## Activity
Your answer is every line of the material below in which the string "Hret" occurs.

## Records to use
▼▼▼
Lemma store_transcript_puts_once video_id title channel_name channel_id
    published_at transcript transcript_type :
  puts_once (saved_path (folder_of channel_name) video_id title) fst
    (DownloadService.store_transcript up storage video_id title channel_name
       channel_id published_at transcript transcript_type).
Proof.
  unfold DownloadService.store_transcript.
  destruct transcript as [|entry transcript];
    [by apply puts_once_quiet, quiet_ret|].
  fold (folder_of channel_name). intros w.
  match goal with |- context [GitHubStorage.save_transcript up storage ?c ?v ?t ?x ?m] =>
    destruct (save_transcript_puts_once c v t x m w) as (evs & Htrace & Hcase);
    unfold mbind, StateM_bind;
    destruct (GitHubStorage.save_transcript up storage c v t x m w)
      as [[result|msg] w1]
  end; simpl in *; exists evs.
  - assert (∀ r : bool * string,
              (is_saved result = false → r.1 = false) →
              trace w1 = (trace w ++ evs)%list
              ∧ ((List.filter is_put evs = [] ∧ files w1 = files w
                  ∧ ∀ a, Ok r = Ok a → a.1 = false)
                 ∨ ∃ sha, List.filter is_put evs
                          = [PutContents
                               (saved_path (folder_of channel_name) video_id title)
                               sha])) as Hdone.
    { intros r Hr. split; [exact Htrace|].
      destruct Hcase as [(Hputs & Hfiles & Hret)|Hput]; [left|by right].
      split; [exact Hputs|]. split; [exact Hfiles|].
      intros a [= <-]. by apply Hr, Hret. }
    destruct result as [error|p url|error]; simpl.
    + by apply Hdone.
    + by apply Hdone.
    + destruct (Py.contains _ _); simpl; by apply Hdone.
  - split; [exact Htrace|].
    destruct Hcase as [(Hputs & Hfiles & _)|Hput]; [left|by right].
    by repeat split.
Qed.

Lemma download_transcript_puts_once video_id title channel_name channel_id
    published_at :
  puts_once (saved_path (folder_of channel_name) video_id title) fst
    (DownloadService.download_transcript up storage video_id title channel_name
       channel_id published_at).
Proof.
  unfold DownloadService.download_transcript.
  apply (puts_once_bind _ _ (λ _, True)).
  { apply quiet_intro; [emits_auto|keeps_files_auto|done]. }
  intros _ _. apply puts_once_try_except.
  2:{ intros msg. apply quiet_intro; [emits_auto|keeps_files_auto|].
      intros w a. run_monad.
      repeat match goal with |- context [if ?c then _ else _] => destruct c end;
        by intros [= <-]. }
  apply (puts_once_bind _ _ (λ _, True)); [apply check_transcript_exists_quiet|].
  intros [|] _; [by apply puts_once_quiet, quiet_ret|].
  apply (puts_once_bind _ _ early_return).
  { apply quiet_intro.
    - unfold TranscriptList.list_transcripts. emits_auto.
    - unfold TranscriptList.list_transcripts. keeps_files_auto.
    - intros w listed. unfold TranscriptList.list_transcripts. run_monad.
      destruct (youtube_transcript_list up _ _) as [tl|msg]; simpl;
        [by intros [= <-]|].
      repeat match goal with |- context [if ?c then _ else _] => destruct c end;
        by intros [= <-]. }
  intros [returned|transcript_list] Hlisted;
    [by apply puts_once_quiet, quiet_ret|].
  apply (puts_once_bind _ _ early_return); [apply select_transcript_quiet|].
  intros [returned|[transcript transcript_type]] Hselected;
    [by apply puts_once_quiet, quiet_ret|].
  apply store_transcript_puts_once.
Qed.

(** X6. [download_transcript] raises nothing: every exception inside it
    is turned into a failure message. It makes at most one write
    request to the contents API, and that request is for the path
    [save_transcript] builds for the video; a call that makes no write
    request leaves every file of the repository as it was and reports a
    failure, so a call that reports success has made its write
    request. *)
Theorem download_transcript_writes_by_one_request (video_id title : string)
    (channel_name channel_id published_at : option string) (w : world) :
  ∃ success result w' evs,
    DownloadService.download_transcript up storage video_id title channel_name
      channel_id published_at w = (Ok (success, result), w')
    ∧ trace w' = (trace w ++ evs)%list
    ∧ (List.filter is_put evs = []
       ∨ ∃ sha,
           List.filter is_put evs
           = [PutContents (saved_path (folder_of channel_name) video_id title)
                sha])
    ∧ (List.filter is_put evs = [] → files w' = files w ∧ success = false).
Proof.
  destruct (download_transcript_returns up storage video_id title channel_name
              channel_id published_at w) as (success & result & Hret).
  destruct (download_transcript_puts_once video_id title channel_name channel_id
              published_at w) as (evs & Htrace & Hcase).
  destruct (DownloadService.download_transcript _ _ _ _ _ _ _ w) as [r w'].
  simpl in *. subst r. exists success, result, w', evs.
  split; [reflexivity|]. split; [exact Htrace|].
  destruct Hcase as [(Hputs & Hfiles & Hok)|[sha Hput]].
  - split; [by left|]. intros _. split; [exact Hfiles|].
    exact (Hok (success, result) eq_refl).
  - split; [right; by exists sha|]. rewrite Hput. discriminate.
Qed.

End DownloadWrites.

(** ** The tiers of the transcript lookup, past the second *)

Section Tiers.

Context (up : upstream) (storage : GitHubStorage.t).

Ltac unfold_select :=
  unfold DownloadService.select_transcript,
    TranscriptList.find_manually_created_transcript,
    TranscriptList.find_generated_transcript, TranscriptList.find_transcript,
    TranscriptList.iter, TranscriptList.fetch;
  run_monad.

(** Under [Hsteady], the fetch of [t] in the goal gives what [H] says an
    earlier fetch of [t] gave. *)
Ltac steady t H :=
  match goal with
  | Hsteady : steady_fetch _ |- context [youtube_transcript_fetch ?up ?w0 t] =>
      match type of H with
      | youtube_transcript_fetch up ?w1 t = _ =>
          rewrite (Hsteady w0 w1 t), H
      end
  end.

(** No exception leaves the tier lookup. *)
Lemma select_transcript_returns tl w :
  ∃ selected, (DownloadService.select_transcript up tl w).1 = Ok selected.
Proof.
  unfold_select.
  repeat match goal with
         | |- context [match TranscriptList.lookup ?c ?d with _ => _ end] =>
             destruct (TranscriptList.lookup c d); simpl
         | |- context [match youtube_transcript_fetch up ?w0 ?t with _ => _ end] =>
             destruct (youtube_transcript_fetch up w0 t); simpl
         | |- context [match (?l ++ ?r)%list with _ => _ end] =>
             destruct (l ++ r)%list; simpl
         end; by eexists.
Qed.

(** X9. The type unknown, that of the third tier, is given only after
    a fetch that failed and then succeeded: the third tier finds the
    English transcript the first or the second tier found, so when
    fetching a transcript always gives the same, no transcript is ever
    typed unknown. *)
Theorem unknown_type_needs_unsteady_fetch (tl : transcript_list) (w w' : world)
    (snippets : list snippet) (transcript_type : string) :
  steady_fetch up →
  DownloadService.select_transcript up tl w
    = (Ok (inr (snippets, transcript_type)), w') →
  transcript_type ≠ "unknown".
Proof.
  intros Hsteady. unfold_select.
  destruct (TranscriptList.lookup "en" (manually_created tl)) as [t1|] eqn:H1;
    simpl.
  - destruct (youtube_transcript_fetch up _ t1) as [s1|e1] eqn:Hf1; simpl;
      [by intros [= _ <- _]|].
    destruct (TranscriptList.lookup "en" (generated tl)) as [t2|] eqn:H2; simpl.
    + destruct (youtube_transcript_fetch up _ t2) as [s2|e2] eqn:Hf2; simpl;
        [by intros [= _ <- _]|].
      steady t1 Hf1. simpl.
      destruct (manually_created tl ++ generated tl)%list as [|first others];
        simpl; [discriminate|].
      destruct (youtube_transcript_fetch up _ first); simpl;
        [by intros [= _ <- _]|discriminate].
    + steady t1 Hf1. simpl.
      destruct (manually_created tl ++ generated tl)%list as [|first others];
        simpl; [discriminate|].
      destruct (youtube_transcript_fetch up _ first); simpl;
        [by intros [= _ <- _]|discriminate].
  - destruct (TranscriptList.lookup "en" (generated tl)) as [t2|] eqn:H2; simpl.
    + destruct (youtube_transcript_fetch up _ t2) as [s2|e2] eqn:Hf2; simpl;
        [by intros [= _ <- _]|].
      steady t2 Hf2. simpl.
      destruct (manually_created tl ++ generated tl)%list as [|first others];
        simpl; [discriminate|].
      destruct (youtube_transcript_fetch up _ first); simpl;
        [by intros [= _ <- _]|discriminate].
    + destruct (manually_created tl ++ generated tl)%list as [|first others];
        simpl; [discriminate|].
      destruct (youtube_transcript_fetch up _ first); simpl;
        [by intros [= _ <- _]|discriminate].
Qed.

(** X10. A listing without any English transcript goes through all four
    lookups. What is fetched is the first transcript of the listing, the
    manually created ones coming first, and it is typed auto with its
    language whether or not it was generated; a fetch that fails gives
    the message that starts with Cannot fetch transcript, an empty
    listing the message that no transcript is available in any
    language. *)
Theorem select_transcript_without_english (tl : transcript_list) (w : world) :
  TranscriptList.lookup "en" (manually_created tl) = None →
  TranscriptList.lookup "en" (generated tl) = None →
  DownloadService.select_transcript up tl w
  = match (manually_created tl ++ generated tl)%list with
    | [] => (Ok (inl (false, "No transcripts available in any language")),
             looked_up w)
    | first :: _ =>
        (match youtube_transcript_fetch up (logged (Fetch first) (looked_up w))
                 first with
         | Ok snippets => Ok (inr (snippets, "auto (" ++ language first ++ ")"))
         | Raise e => Ok (inl (false, "Cannot fetch transcript: "
                                      ++ Py.slice_to 200 e))
         end,
         logged (Fetch first) (looked_up w))
    end.
Proof.
  intros Hmanual Hgenerated. unfold looked_up. unfold_select.
  rewrite Hmanual, Hgenerated. simpl.
  destruct (manually_created tl ++ generated tl)%list as [|first others];
    simpl; [reflexivity|].
  by destruct (youtube_transcript_fetch up _ first).
Qed.

End Tiers.

(** With services that always answer a fetch the same, the generated
    English transcript of abc123 is typed auto-generated. *)
Lemma unknown_type_needs_unsteady_fetch_witness :
  steady_fetch (generated_only_services not_found (Ok two_lines))
  ∧ "auto-generated" ≠ "unknown".
Proof.
  assert (steady_fetch (generated_only_services not_found (Ok two_lines)))
    as Hsteady by (intros w1 w2 t; reflexivity).
  split; [exact Hsteady|].
  exact (unknown_type_needs_unsteady_fetch
           (generated_only_services not_found (Ok two_lines))
           {| manually_created := []; generated := [en_generated] |}
           empty_world _ two_lines "auto-generated" Hsteady eq_refl).
Defined.

(** The only transcript is German and written by hand: it is fetched
    and typed auto (German). *)
Lemma select_transcript_without_english_witness :
  (DownloadService.select_transcript
     (services not_found (Ok only_german) (λ _, Ok two_lines) (Some "KEY")
        (λ _, not_found) (PageError EmptyString))
     only_german empty_world).1
  = Ok (inr (two_lines, "auto (German)")).
Proof.
  exact (f_equal fst
    (select_transcript_without_english
       (services not_found (Ok only_german) (λ _, Ok two_lines) (Some "KEY")
          (λ _, not_found) (PageError EmptyString))
       only_german empty_world eq_refl eq_refl)).
Defined.
(** ** Where the failure messages come from *)

Section FailureMessages.

Context (up : upstream) (storage : GitHubStorage.t).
▲▲▲
## Exercise response
      destruct Hcase as [(Hputs & Hfiles & Hret)|Hput]; [left|by right].
      intros a [= <-]. by apply Hr, Hret. }
              channel_id published_at w) as (success & result & Hret).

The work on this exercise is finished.